Shareholders vs. no shareholders
One of the primary differences between a nonprofit corporation and for-profit corporation is the fact that a for-profit corporation has shareholders, while a nonprofit is not permitted to have any shareholders. Because a nonprofit is formed for the benefit of others, no dividends can be distributed among members or shareholders. Any additional profit made must go to the cause and purpose for which the nonprofit organization was formed, reasonable salaries for employees, and to cover the necessary expenses of the nonprofit. With a for-profit corporation, the purpose of its formation is to benefit the owners and shareholders with dividends. This does not mean that all money made must go to support the cause of the nonprofit. It simply means that after the nonprofit has paid its bills and other obligations, any leftover money goes straight back into the organization, and not the private pocket of any individual.
Dissolution of the corporation
When it comes to the end of a corporation’s life, the fate of leftover assets differs between for-profit and nonprofit corporations. In a for-profit corporation, the assets may be divvied up and distributed among the shareholders after any additional debts and legal liabilities have been taken care of. The assets of a nonprofit, however, must be handled differently. They must be distributed out to another nonprofit or nonprofits, and not among members or individuals.

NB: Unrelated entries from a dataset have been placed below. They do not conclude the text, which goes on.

(** C2: when the response does not conform to the response schema,
    getProjects, getProject, createProject and updateProject are rejected
    with an error and return no value; a collection response without
    items does not conform, nor does a single-item response without item
    whenever the project schema refuses an absent project. *)
Theorem nonconforming_response_fails :
  (forall page perPage response issue more,
     answered (getProjects page perPage) response ->
     ProjectsResponseSchema response = INVALID issue more ->
     exists message,
       outcome (getProjects page perPage) = Rejected (ErrorInstance message))
  /\ (forall id response issue more,
     answered (getProject id) response ->
     ProjectResponseSchema response = INVALID issue more ->
     exists message, outcome (getProject id) = Rejected (ErrorInstance message))
  /\ (forall options response issue more,
     answered (createProject options) response ->
     ProjectResponseSchema response = INVALID issue more ->
     exists message,
       outcome (createProject options) = Rejected (ErrorInstance message))
  /\ (forall options response issue more,
     answered (updateProject options) response ->
     ProjectResponseSchema response = INVALID issue more ->
     exists message,
       outcome (updateProject options) = Rejected (ErrorInstance message))
  /\ (forall props, lookup "items" props = None ->
     exists issue more,
       ProjectsResponseSchema (VObject props) = INVALID issue more)
  /\ (forall props issue more, lookup "item" props = None ->
     PlankaProjectSchema VUndefined = INVALID issue more ->
     exists issue' more',
       ProjectResponseSchema (VObject props) = INVALID issue' more').
Proof.
  split; [| split; [| split; [| split; [| split]]]].
  - intros page perPage response issue more.
    rewrite getProjects_run. simpl. intros H Hinvalid.
    apply answered_single in H. simpl in H.
    unfold outcome. simpl. rewrite H, Hinvalid. eexists. reflexivity.
  - intros id response issue more.
    rewrite getProject_run. intros H Hinvalid.
    apply answered_single in H. simpl in H.
    unfold outcome. simpl. rewrite H, Hinvalid. eexists. reflexivity.
  - intros options response issue more.
    rewrite createProject_run. simpl. intros H Hinvalid.
    apply answered_single in H. simpl in H.
    unfold outcome. simpl. rewrite H, Hinvalid. eexists. reflexivity.
  - intros options response issue more.
    rewrite updateProject_run. simpl. intros H Hinvalid.
    apply answered_single in H. simpl in H.
    unfold outcome. simpl. rewrite H, Hinvalid. eexists. reflexivity.
  - exact ProjectsResponseSchema_items_required.
  - intros props issue more.
    exact (ProjectResponseSchema_item_required props issue more).
Qed.

(** C3: the PATCH body of updateProject holds exactly the optional keys
    the caller supplied: the empty object for [{id}], the object with the
    single key name for [{id, name}]; the id is in no body. *)
Theorem updateProject_body :
  (forall id,
     requests (updateProject (UpdateProjectOptions.make id None))
     = [mkCall ("/api/projects/" ++ id)
          (Some (mkOptions (Some "PATCH") (Some (VObject []))))])
  /\ (forall id name,
     requests (updateProject (UpdateProjectOptions.make id (Some name)))
     = [mkCall ("/api/projects/" ++ id)
          (Some (mkOptions (Some "PATCH")
                   (Some (VObject [("name", VString name)]))))])
  /\ (forall options, exists c props,
     requests (updateProject options) = [c]
     /\ sent_body c = Some (VObject props)
     /\ lookup "id" props = None
     /\ (forall key v, lookup key props = Some v ->
           key = "name"
           /\ UpdateProjectOptions.name options <> None
           /\ v <> VNull /\ v <> VUndefined)).
Proof.
  split; [| split].
  - intros id. rewrite updateProject_run. reflexivity.
  - intros id name. rewrite updateProject_run. reflexivity.
  - intros [id [name |]]; rewrite updateProject_run; cbv zeta.
    + eexists. exists [("name", VString name)].
      split; [reflexivity |]. split; [reflexivity |].
      split; [reflexivity |]. intros key v.
      change (lookup key [("name", VString name)])
        with (if String.eqb "name" key then Some (VString name) else None).
      destruct (String.eqb "name" key) eqn:E; [| discriminate].
      apply String.eqb_eq in E. intros H. injection H as <-.
      repeat split; try congruence. discriminate.
    + eexists. exists [].
      split; [reflexivity |]. split; [reflexivity |].
      split; [reflexivity |]. intros key v. discriminate.
Qed.

(** C4 (as amended): in each of the five operations a request that fails
    with an Error, or with a value that is no Error and that [String]
    converts, and a response that fails the validation are re-raised as
    one Error whose message is the message of the cause (the text of the
    value, the message of the ZodError) after the prefix
    "Failed to <operation> project(s): "; with such causes a rejection has
    no other shape, whatever went wrong. *)
Theorem operations_uniform_errors :
  (forall page perPage,
     uniform_errors (failure_prefix "get" true) (Some ProjectsResponseSchema)
       (getProjects page perPage))
  /\ (forall id,
     uniform_errors (failure_prefix "get" false) (Some ProjectResponseSchema)
       (getProject id))
  /\ (forall options,
     uniform_errors (failure_prefix "create" false) (Some ProjectResponseSchema)
       (createProject options))
  /\ (forall options,
     uniform_errors (failure_prefix "update" false) (Some ProjectResponseSchema)
       (updateProject options))
  /\ (forall id,
     uniform_errors (failure_prefix "delete" false) None (deleteProject id)).
Proof.
  split; [| split; [| split; [| split]]].
  - intros page perPage.
    exact (uniform_errors_run _ _ _ _ _ _ (getProjects_run page perPage)).
  - intros id.
    exact (uniform_errors_run _ _ _ _ _ _ (getProject_run id)).
  - intros options.
    exact (uniform_errors_run _ _ _ _ _ _ (createProject_run options)).
  - intros options.
    exact (uniform_errors_run _ _ _ _ _ _ (updateProject_run options)).
  - intros id.
    destruct (request_failure_uniform "Failed to delete project: "
                (project_path id) (Some (mkOptions (Some "DELETE") None))
                (fun _ => Fulfilled (VObject [("success", VBool true)]))
                (deleteProject id) (deleteProject_run id))
      as [Herror [Hvalue Hshape]].
    split; [exact Herror |]. split; [exact Hvalue |]. split.
    + intros validate response issue more Hschema. discriminate.
    + intros reason Hreason Hconvertible.
      destruct (Hshape reason Hreason Hconvertible)
        as [Hprefixed | [response [_ Hcontinue]]].
      * exact Hprefixed.
      * discriminate.
Qed.

(** C5: whenever the request of deleteProject does not raise, the result
    is the object with the single property success set to true, whatever
    the remote service answered. *)
Theorem deleteProject_success (id : string) (response : value) :
  answered (deleteProject id) response ->
  outcome (deleteProject id) = Fulfilled (VObject [("success", VBool true)]).
Proof.
  rewrite deleteProject_run. cbv zeta. intros H.
  apply answered_single in H.
  change (plankaRequest (project_path id)
            (Some (mkOptions (Some "DELETE") None)) = Fulfilled response) in H.
  unfold outcome, snd. rewrite H. reflexivity.
Qed.

(** C6: on a response that conforms to the single-item schema, getProject
    returns the validated project found under item and nothing else: the
    result is what the project schema makes of the item of the response,
    whatever included holds. *)
Theorem getProject_returns_item (id : string) (response output : value) :
  answered (getProject id) response ->
  ProjectResponseSchema response = OK output ->
  exists props item,
    response = VObject props
    /\ PlankaProjectSchema (get props "item") = OK item
    /\ outcome (getProject id) = Fulfilled item.
Proof.
  rewrite getProject_run. intros H Hvalid.
  apply answered_single in H.
  change (plankaRequest (project_path id) None = Fulfilled response) in H.
  destruct (ProjectResponseSchema_inversion response output Hvalid)
    as [props [item [Hresponse [Hitem Hmember]]]].
  exists props, item. split; [exact Hresponse |]. split; [exact Hitem |].
  unfold outcome, snd. rewrite H, Hvalid, Hmember. reflexivity.
Qed.

(** C7 (as amended): createProject does not check that name is non-empty;
    for every string name, the empty string included, it makes the POST
    to /api/projects with the body holding that name, and
    CreateProjectSchema accepts every string as name. *)
Theorem createProject_posts_any_name (name : string) :
  requests (createProject (CreateProjectOptions.make name))
  = [mkCall "/api/projects"
       (Some (mkOptions (Some "POST") (Some (VObject [("name", VString name)]))))]
  /\ CreateProjectSchema (VObject [("name", VString name)])
     = OK (VObject [("name", VString name)]).
Proof.
  split.
  - rewrite createProject_run. reflexivity.
  - reflexivity.
Qed.

(** C8 (as amended): getProject does not check that id is non-empty; for
    every string id, the empty string included, it makes the request to
    /api/projects/ followed by the id, and GetProjectSchema accepts every
    string as id. *)
Theorem getProject_requests_any_id (id : string) :
  requests (getProject id) = [mkCall ("/api/projects/" ++ id) None]
  /\ GetProjectSchema (VObject [("id", VString id)])
     = OK (VObject [("id", VString id)]).
Proof.
  split.
  - rewrite getProject_run. reflexivity.
  - reflexivity.
Qed.
Lemma fn_after_conversion_witness :
  exists c store',
    ClassStore.convert_function_to_tool Samples.add_function 0
                                        Cases.provider_store
    = Ok (c, store')
    /\ ClassStore.fn_of store' c = Ok Samples.add_function
    /\ ClassStore.fn_of store' 0 = Ok Samples.add_function.
Proof.
  do 2 eexists. split; [reflexivity |].
  apply (fn_after_conversion Samples.add_function 0 _ Cases.provider_store).
  reflexivity.
Defined.

Lemma fn_follows_the_latest_conversion_witness :
  exists c1 c2 store1 store2,
    ClassStore.convert_function_to_tool Samples.add_function 0
                                        Cases.provider_store
    = Ok (c1, store1)
    /\ ClassStore.convert_function_to_tool Cases.greet_function 0 store1
       = Ok (c2, store2)
    /\ ClassStore.fn_of store1 c1 = Ok Samples.add_function
    /\ ClassStore.fn_of store2 c1 = Ok Cases.greet_function
    /\ ClassStore.fn_of store2 c2 = Ok Cases.greet_function.
Proof.
  do 4 eexists. split; [reflexivity |]. split; [reflexivity |].
  apply (fn_follows_the_latest_conversion
           Samples.add_function Cases.greet_function 0 _ _
           Cases.provider_store);
    reflexivity.
Defined.

(* ------------------------------------------------------------------ *)
(** ** Tools from schemas and from base types                           *)
(* ------------------------------------------------------------------ *)

Section SchemaConverters.
Import Tools Documentation Converters.

Variable field_json_schema : string -> FieldInfo -> list (string * Json).
Variable field_defs : FieldInfo -> list (string * Json).

Lemma dict_get_set_same {V : Type} (d : list (string * V)) (k : string)
      (v : V) :
  dict_get k (dict_set d k v) = Some v.
Proof.
  induction d as [| [k0 v0] d IH]; cbn.
  - now rewrite String.eqb_refl.
  - destruct (k0 =? k) eqn:E; cbn.
    + now rewrite String.eqb_refl.
    + now rewrite E.
Qed.

Lemma dict_get_set_other {V : Type} (d : list (string * V)) (k k' : string)
      (v : V) :
  k <> k' -> dict_get k (dict_set d k' v) = dict_get k d.
Proof.
  intros Hne. induction d as [| [k0 v0] d IH]; cbn.
  - apply String.eqb_neq in Hne. rewrite String.eqb_sym in Hne.
    now rewrite Hne.
  - destruct (k0 =? k') eqn:E; cbn.
    + apply String.eqb_eq in E. subst k0.
      assert (E' : (k' =? k) = false)
        by (apply String.eqb_neq; congruence).
      now rewrite E'.
    + destruct (k0 =? k); [reflexivity | exact IH].
Qed.

(** A key bound once in the pairs of an update is bound to that value
    afterwards, whatever the dictionary held. *)
Lemma dict_get_update {V : Type} (l : list (string * V)) :
  forall (d : list (string * V)) (k : string) (v : V),
    NoDup (dict_keys l) ->
    In (k, v) l ->
    dict_get k (dict_update d l) = Some v.
Proof.
  unfold dict_update.
  induction l as [| [k0 v0] l IH]; intros d k v Hnd Hin; [destruct Hin |].
  cbn in Hnd. apply NoDup_cons_iff in Hnd. destruct Hnd as [Hk0 Hnd].
  cbn [fold_left fst snd]. destruct Hin as [Heq | Hin].
  - injection Heq as -> ->.
    assert (Hkeep : forall (l' : list (string * V)) d',
               ~ In k (dict_keys l') ->
               dict_get k (fold_left
                             (fun acc kv => dict_set acc (fst kv) (snd kv))
                             l' d')
               = dict_get k d').
    { induction l' as [| [k1 v1] l' IH']; intros d' Hk; [reflexivity |].
      cbn [fold_left fst snd]. rewrite IH'.
      - apply dict_get_set_other. intros ->. apply Hk. left. reflexivity.
      - intros Hin'. apply Hk. right. exact Hin'. }
    rewrite Hkeep by exact Hk0. apply dict_get_set_same.
  - apply IH; assumption.
Qed.

(** A tool built from a schema always has a description, the schema's own
    or the generated one, so that its tool schema is built without error,
    under the name of the schema followed by [Tool]. *)
Theorem base_model_tool_is_described (schema base : ModelClass) :
  exists s,
    tool_schema field_json_schema field_defs
                (convert_base_model_to_tool schema base) = Ok s
    /\ ts_name s = cls_name schema ++ "Tool".
Proof.
  unfold tool_schema, tool_schema_of, model_json_schema,
    convert_base_model_to_tool.
  cbn [ms_description ms_title ms_properties create_model cls_doc cls_name].
  destruct (cls_doc schema) as [d |]; cbn [opt_str_truthy].
  - destruct (str_truthy d) eqn:Ed.
    + rewrite Ed, Ed. eexists. split; reflexivity.
    + cbn. eexists. split; reflexivity.
  - cbn. eexists. split; reflexivity.
Qed.

(** Every field of the schema is a field of the tool, with the same field
    information, also when the base declares a field of that name. *)
Theorem base_model_fields_are_passed_on
        (schema base : ModelClass) (k : string) (fi : FieldInfo) :
  NoDup (dict_keys (model_fields schema)) ->
  In (k, fi) (model_fields schema) ->
  dict_get k (model_fields (convert_base_model_to_tool schema base))
  = Some fi.
Proof.
  intros Hnd Hin. unfold convert_base_model_to_tool.
  cbn [create_model model_fields].
  rewrite (dict_update_fresh (model_fields schema) [])
    by (auto; intros k' _ []).
  cbn [app]. apply dict_get_update; assumption.
Qed.



End SchemaConverters.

Taxes and nonprofit status
Most nonprofit organizations have the ability to become tax-exempt under a variety of IRS definitions, while for-profit corporations do not have that option. While nonprofits have the option to become tax exempt, this does not mean that they automatically fall under that status. A nonprofit corporation must apply with the IRS, as well as the state, to receive federal and state tax exemptions. If a nonprofit corporation is offering an excessive salary to any of its employees, it runs the risk of losing its tax-exempt status.
Another primary difference between nonprofit corporations and for-profit corporations is that because most nonprofit organizations (with the exception of mutual benefit nonprofits) will be soliciting donations from the public to help in part to aid the purpose for which they were formed. Because of this, these nonprofits must file for charity registration with the attorney general or similar state office in the state where they are formed or operate. Because for-profit companies do not receive funds in this way, there is no need for them to do any additional charity registration.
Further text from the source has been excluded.